Beginning with the first line and ending with the one containing "induction hs as [|e hs IH]; cbn", copy the lines of the listing below exactly; omit everything else.
Top of Data for this exercise
(** The bytes of an acceptable LpPacket with headers [hs], fragment [fr] and
    whatever follows it. *)
Record lp_shape (raw : bytes) (hs : list elem) (fr : option bytes) (rest : bytes) : Prop := {
  ls_wire : raw = tlv_bytes lp_type.LP_PACKET (elems_wire (hs ++ frag_elems fr)) ++ rest;
  ls_wf : Forall wf_elem hs;
  ls_sorted : lp_sorted hs;
  ls_headers : Forall header_ok hs;
  ls_payload : is_Some fr \/ all_elems lp_type.LP_ACK hs <> []
}.

Lemma find_elem_snoc T hs t v :
  find_elem T (hs ++ [(t, v)]) =
    match find_elem T hs with Some x => Some x | None => if t =? T then Some v else None end.
Proof.
  induction hs as [|e hs IH]; cbn [app]; rewrite !find_elem_cons.
  - simpl. by destruct (Z.eqb_spec t T); [rewrite decide_True|rewrite decide_False].
  - by destruct (decide (e.1 = T)).
Qed.

Lemma find_elem_None T hs : find_elem T hs = None <-> Forall (fun t => t <> T) (elem_types hs).
Proof.
  induction hs as [|e hs IH]; [by split; [constructor|]|]. rewrite find_elem_cons. cbn [map].
  rewrite Forall_cons, <- IH. destruct (decide (e.1 = T)); naive_solver.
Qed.

Lemma all_elems_snoc T hs t v :
  all_elems T (hs ++ [(t, v)]) = all_elems T hs ++ (if t =? T then [v] else []).
Proof. unfold all_elems. rewrite omap_app. simpl. by destruct (t =? T). Qed.

(** A header type smaller than the next one has not been seen. *)
Lemma find_elem_fresh hs t :
  Forall (fun x => lp_lt x t) (elem_types hs) -> t <> lp_type.LP_ACK -> find_elem t hs = None.
Proof.
  intros Hf Ht. apply find_elem_None. eapply Forall_impl; [exact Hf|].
  unfold lp_lt. naive_solver lia.
Qed.

(** Evaluate the tests between type codes. *)
Ltac eval_codes :=
  repeat match goal with
  | |- context [Z.eqb ?a ?b] =>
      is_const a; is_const b;
      let r := eval vm_compute in (Z.eqb a b) in
      lazymatch r with true => change (Z.eqb a b) with true | false => change (Z.eqb a b) with false end
  end.

(** Case analysis along the [match t { .. }]. *)
Ltac case_type :=
  match goal with
  | |- context [if ?t =? ?c then _ else _] => is_var t; destruct (Z.eqb_spec t c) as [->|]
  end.

Lemma option_eta {A} (o : option A) : match o with Some x => Some x | None => None end = o.
Proof. by destruct o. Qed.

(** A known type whose value has no condition. *)
Lemma header_ok_plain t v :
  t ∈ known_lp_types -> t <> lp_type.NACK -> t <> lp_type.LP_PIT_TOKEN -> t <> lp_type.LP_CACHE_POLICY ->
  header_ok (t, v).
Proof.
  intros Hk ???. split; simpl; try done; [|by left].
  intros ->. revert Hk. by apply (bool_decide_unpack (_ ∉ known_lp_types)).
Qed.

(** One header, on the locals the headers before it left. *)
Lemma decode_field_snoc hs t v p' :
  Forall (fun x => lp_lt x t) (elem_types hs) -> t <> lp_type.LP_FRAGMENT ->
  LpPacket.decode_field (lp_of hs None) t v = Ok p' <->
  header_ok (t, v) /\ p' = lp_of (hs ++ [(t, v)]) None.
Proof.
  intros Hlt Hfr.
  assert (t <> lp_type.LP_ACK -> find_elem t hs = None) as Hn by (intros; by apply find_elem_fresh).
  unfold LpPacket.decode_field, lp_of. rewrite !find_elem_snoc, all_elems_snoc.
  destruct (Z.eqb_spec t lp_type.LP_FRAGMENT); [done|].
  repeat (case_type; [eval_codes; rewrite ?option_eta, ?app_nil_r; try rewrite Hn by done; clear Hn Hlt|]);
    try (split; [intros [= <-]; split; [apply header_ok_plain; [compute_done|done..]|done]|by intros [_ ->]]).
  - destruct (decode_nack_header v) as [h|e] eqn:Hh; simpl; split.
    + intros [= <-]. split; [|by rewrite Hh]. split; simpl; try done; [by rewrite Hh|left; compute_done].
    + intros [_ ->]. by rewrite Hh.
    + done.
    + intros [[_ Ho _ _ _] _]. specialize (Ho eq_refl). simpl in Ho. by rewrite Hh in Ho.
  - rewrite fmap_app. split; [intros [= <-]; split; [apply header_ok_plain; [compute_done|done..]|done]|by intros [_ ->]].
  - destruct (Z.eqb_spec (zlen v) 0) as [Hz|Hz]; split.
    + done.
    + intros [[_ _ Ho _ _] _]. by destruct (Ho eq_refl (zlen_0_nil _ Hz)).
    + intros [= <-]. split; [|done]. split; simpl; try done; [|left; compute_done]. by intros _ ->.
    + by intros [_ ->].
  - change (None ≫= _) with (@None CachePolicyType).
    destruct (decode_cache_policy v None) as [h|e] eqn:Hh; simpl; split.
    + intros [= <-]. split; [|by rewrite Hh]. split; simpl; try done; [by rewrite Hh|left; compute_done].
    + intros [_ ->]. by rewrite Hh.
    + done.
    + intros [[_ _ _ Ho _] _]. specialize (Ho eq_refl). simpl in Ho. by rewrite Hh in Ho.
  - assert (t ∉ known_lp_types) as Hk by (unfold known_lp_types; set_solver).
    repeat match goal with
    | |- context [t =? ?c] => destruct (Z.eqb_spec t c); [done|]
    end.
    rewrite !option_eta, app_nil_r.
    destruct (Z.eqb_spec t packet_type.INTEREST); [|destruct (Z.eqb_spec t packet_type.DATA)]; cbn [orb];
      [split; [done|]; intros [[_ _ _ _ [?|(? & ? & ?)]] _]; simpl in *; contradiction..|].
    destruct (is_critical_tlv_type t) eqn:Hc; split.
    + done.
    + intros [[_ _ _ _ [?|(? & ? & Hc')]] _]; [done|]. simpl in Hc'. congruence.
    + intros [= <-]. split; [|done]. split; simpl; try done. by right.
    + by intros [_ ->].
Qed.

Lemma lp_sorted_snoc hs t v :
  lp_sorted (hs ++ [(t, v)]) <-> lp_sorted hs /\ Forall (fun x => lp_lt x t) (elem_types hs).
Proof.
  rewrite map_app. simpl. split.
  - intros H. apply StronglySorted_app in H as (H & H1 & _). split; [done|].
    apply Forall_forall. intros x Hx. apply H; set_solver.
  - intros [H1 H2]. rewrite Forall_forall in H2. apply StronglySorted_app. split_conj; [|done|].
    + intros x y Hx ->%list_elem_of_singleton. by apply H2.
    + by repeat constructor.
Qed.

(** The order test against the last type, read on the whole list. *)
Lemma out_of_order_spec l t :
  StronglySorted lp_lt l ->
  (match last l with
   | Some prev => (t <? prev) || ((t =? prev) && negb ((t =? prev) && (t =? lp_type.LP_ACK)))
   | None => false
   end) = false <-> Forall (fun x => lp_lt x t) l.
Proof.
  intros Hs. destruct l as [|x l _] using rev_ind; [by split; [constructor|]|].
  rewrite last_snoc, Forall_app, Forall_singleton.
  assert (forall y, y ∈ l -> lp_lt y x) as Hl.
  { apply StronglySorted_app in Hs as (H & _). intros y Hy. apply H; set_solver. }
  unfold lp_lt in *. split.
  - intros H. assert (x < t \/ x = t /\ x = lp_type.LP_ACK) as Hx
      by (revert H; repeat bcase_step; simpl; lia).
    split; [|done]. apply Forall_forall. intros y Hy. specialize (Hl y Hy). lia.
  - intros [_ H]. repeat bcase_step; simpl; (done || lia).
Qed.

Lemma fold_headers hs s' :
  Forall (fun t => t <> lp_type.LP_FRAGMENT) (elem_types hs) ->
  fold_flow LpPacket.decode_body hs (lp_empty, None, false) = Ok (Next s') <->
  lp_sorted hs /\ Forall header_ok hs /\ s' = (lp_of hs None, last (elem_types hs), false).
Proof.
  revert s'. induction hs as [|[t v] hs IH] using rev_ind; intros s' Hnf.
  { simpl. split; [|by intros (_ & _ & ->)]. intros [= <-]. split_conj; [constructor..|done]. }
  rewrite map_app, Forall_app in Hnf. destruct Hnf as [Hnf Ht]. apply Forall_inv in Ht. simpl in Ht.
  rewrite fold_flow_app, lp_sorted_snoc, Forall_app, Forall_singleton, map_app.
  split.
  - destruct (fold_flow _ hs _) as [[s1|[]]|e] eqn:Hf; [|done].
    destruct (proj1 (IH s1 Hnf) eq_refl) as (Hs & Hok & ->). cbn [fold_flow].
    unfold LpPacket.decode_body at 1. destruct (Z.eqb_spec t lp_type.LP_FRAGMENT); [done|]. cbn [negb andb].
    pose proof (out_of_order_spec (elem_types hs) t Hs) as Ho.
    destruct (match last _ with Some _ => _ | None => _ end); [done|]. destruct Ho as [Ho _].
    specialize (Ho eq_refl).
    destruct (LpPacket.decode_field _ t v) as [p|e] eqn:Hd; [|done]. simpl. intros [= <-].
    apply decode_field_snoc in Hd as (Hh & ->); [|done..].
    by rewrite last_snoc.
  - intros ([Hs Hlt] & [Hok Hh] & ->).
    rewrite (proj2 (IH _ Hnf)) by (split_conj; done). cbn [fold_flow].
    unfold LpPacket.decode_body at 1. destruct (Z.eqb_spec t lp_type.LP_FRAGMENT); [done|]. cbn [negb andb].
    rewrite (proj2 (out_of_order_spec _ _ Hs) Hlt).
    rewrite (proj2 (decode_field_snoc hs t v _ Hlt Ht)) by done. simpl. by rewrite last_snoc.
Qed.

(** The elements before the first Fragment, and the rest. *)
Lemma split_fragment (es : list elem) :
  Forall (fun t => t <> lp_type.LP_FRAGMENT) (elem_types es) \/
  exists hs v tl, es = hs ++ (lp_type.LP_FRAGMENT, v) :: tl /\
    Forall (fun t => t <> lp_type.LP_FRAGMENT) (elem_types hs).
Proof.
  induction es as [|[t v] es IH]; [left; constructor|].
  destruct (Z.eq_dec t lp_type.LP_FRAGMENT) as [->|Hne].
  { right. by exists [], v, es. }
  destruct IH as [IH|(hs & v' & tl & -> & Hhs)].
  - left. by constructor.
  - right. exists ((t, v) :: hs), v', tl. split; [done|]. by constructor.
Qed.

Lemma header_ok_types hs :
  Forall header_ok hs -> Forall (fun t => t <> lp_type.LP_FRAGMENT) (elem_types hs).
Proof. intros H. apply Forall_map. eapply Forall_impl; [exact H|]. by intros [t v] []. Qed.

Lemma fold_fragment_cons v tl hs last :
  fold_flow LpPacket.decode_body ((lp_type.LP_FRAGMENT, v) :: tl) (lp_of hs None, last, false) =
    match tl with
    | [] => Ok (Next (lp_of hs (Some v), last, true))
    | _ => Err (MalformedPacket "LP header appears after Fragment (NDNLPv2 Element Order)")
    end.
Proof. by destruct tl as [|[]]. Qed.
(** What a Data builder signs, a reader gets back: the packet decodes, the
    name, the content, the MetaInfo and the signature's type and key locator are
    the builder's (the freshness in whole milliseconds), the signed region is
    byte for byte what the signing function was applied to, and the signature
    value is what it returned. *)
Theorem data_roundtrip (b : DataBuilder) (st : SignatureType) (kl : option Name) (f : bytes -> bytes) :
  db_ok b -> db_name b <> [] -> locator_fits kl ->
  let region := signed_part b st kl in
  signature_ok st kl (f region) -> packet_fits b st kl (f region) ->
  exists d, Data.decode (DataBuilder.sign b st kl f) = Ok d /\
    d_name d = db_name b /\ Data.content d = Some (db_content b) /\ Data.meta_info d = meta_info_of b /\
    Data.sig_info d = Some (mkSignatureInfo st (LocatorName <$> kl) None None None) /\
    Data.signed_region d = region /\ Data.sig_value d = f region.
Proof.
  intros Hb Hne Hkl region Hsig Hfit. rewrite sign_spec by done. fold region. destruct (data_body_valid b st kl _ Hkl Hsig) as [s Hfold].
  pose proof (wf_data_body b st kl Hb Hkl) as Hwf. set (sv := f region) in *. destruct Hsig as (Hst & Hrule & Hsv & Hlen).
  pose proof (tlv_size_bounds packet_type.SIGNATURE_VALUE (zlen sv) (zlen_nonneg _)).
  assert (region = elems_wire (with_name (db_name b) (data_body b st kl))) as Hreg by apply signed_part_body.
  assert (zlen (tlv_bytes packet_type.DATA (region ++ tlv_bytes packet_type.SIGNATURE_VALUE sv)) <= usize_max) as Hl.
  { rewrite zlen_tlv_bytes, zlen_app, zlen_tlv_bytes. unfold packet_fits in Hfit. fold region in Hfit. pose proof (zlen_nonneg region). pose proof (zlen_nonneg sv).
    pose proof (tlv_size_bounds packet_type.DATA (zlen region + tlv_size packet_type.SIGNATURE_VALUE (zlen sv)) ltac:(lia)). lia. }
  destruct (data_decode_signed (db_name b) (data_body b st kl) sv s) as (d & Hd & Hraw & Hname & Hreg' & Hval);
    [apply Hb|done|done|done| |done|by rewrite <- Hreg|].
  { unfold data_body, meta_of. apply Forall_app. split; [destruct (meta_elems b); repeat constructor; done|repeat constructor; done]. }
  rewrite <- Hreg in *. set (all := with_name (db_name b) (data_body b st kl) ++ [(packet_type.SIGNATURE_VALUE, sv)]).
  assert (region ++ tlv_bytes packet_type.SIGNATURE_VALUE sv = elems_wire all) as Hall by (unfold all; by rewrite elems_wire_app, elems_wire_one, <- Hreg).
  rewrite Hall in *. destruct (data_accessors d all Hraw) as (Hc & Hm & Hs); [|done|].
  { apply Forall_app. split; [apply Forall_cons; split; [split; [solve_closed|apply wf_name_wire, Hb]|done]|].
    apply Forall_singleton. split; [solve_closed|done]. }
  assert (find_elem packet_type.SIGNATURE_INFO all = Some (elems_wire (sig_info_elems st kl))) as Hfs
    by (unfold all, data_body, meta_of; by destruct (meta_elems b)).
  rewrite Hfs in Hs. cbn [mbind option_bind] in Hs. rewrite data_sig_info_decodes in Hs by done.
  exists d. split_conj; [done|done| | |done|done|done].
  - rewrite Hc. unfold all, data_body, meta_of. by destruct (meta_elems b).
  - rewrite Hm. unfold all, data_body, meta_of. destruct (meta_elems b) as [|e es] eqn:He; [by unfold meta_info_of; rewrite He|]. rewrite <- He.
    pose proof (meta_decodes b Hb ltac:(congruence)) as Hmd.
    change (find_elem packet_type.META_INFO _) with (Some (elems_wire (meta_elems b))). cbn [mbind option_bind].
    destruct (MetaInfo.decode _); [|done]. by injection Hmd.
Qed.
Bottom of Data for this exercise
* **Expected answer**:
(** The bytes of an acceptable LpPacket with headers [hs], fragment [fr] and
    whatever follows it. *)
Record lp_shape (raw : bytes) (hs : list elem) (fr : option bytes) (rest : bytes) : Prop := {
  ls_wire : raw = tlv_bytes lp_type.LP_PACKET (elems_wire (hs ++ frag_elems fr)) ++ rest;
  ls_wf : Forall wf_elem hs;
  ls_sorted : lp_sorted hs;
  ls_headers : Forall header_ok hs;
  ls_payload : is_Some fr \/ all_elems lp_type.LP_ACK hs <> []
}.

Lemma find_elem_snoc T hs t v :
  find_elem T (hs ++ [(t, v)]) =
    match find_elem T hs with Some x => Some x | None => if t =? T then Some v else None end.
Proof.
  induction hs as [|e hs IH]; cbn [app]; rewrite !find_elem_cons.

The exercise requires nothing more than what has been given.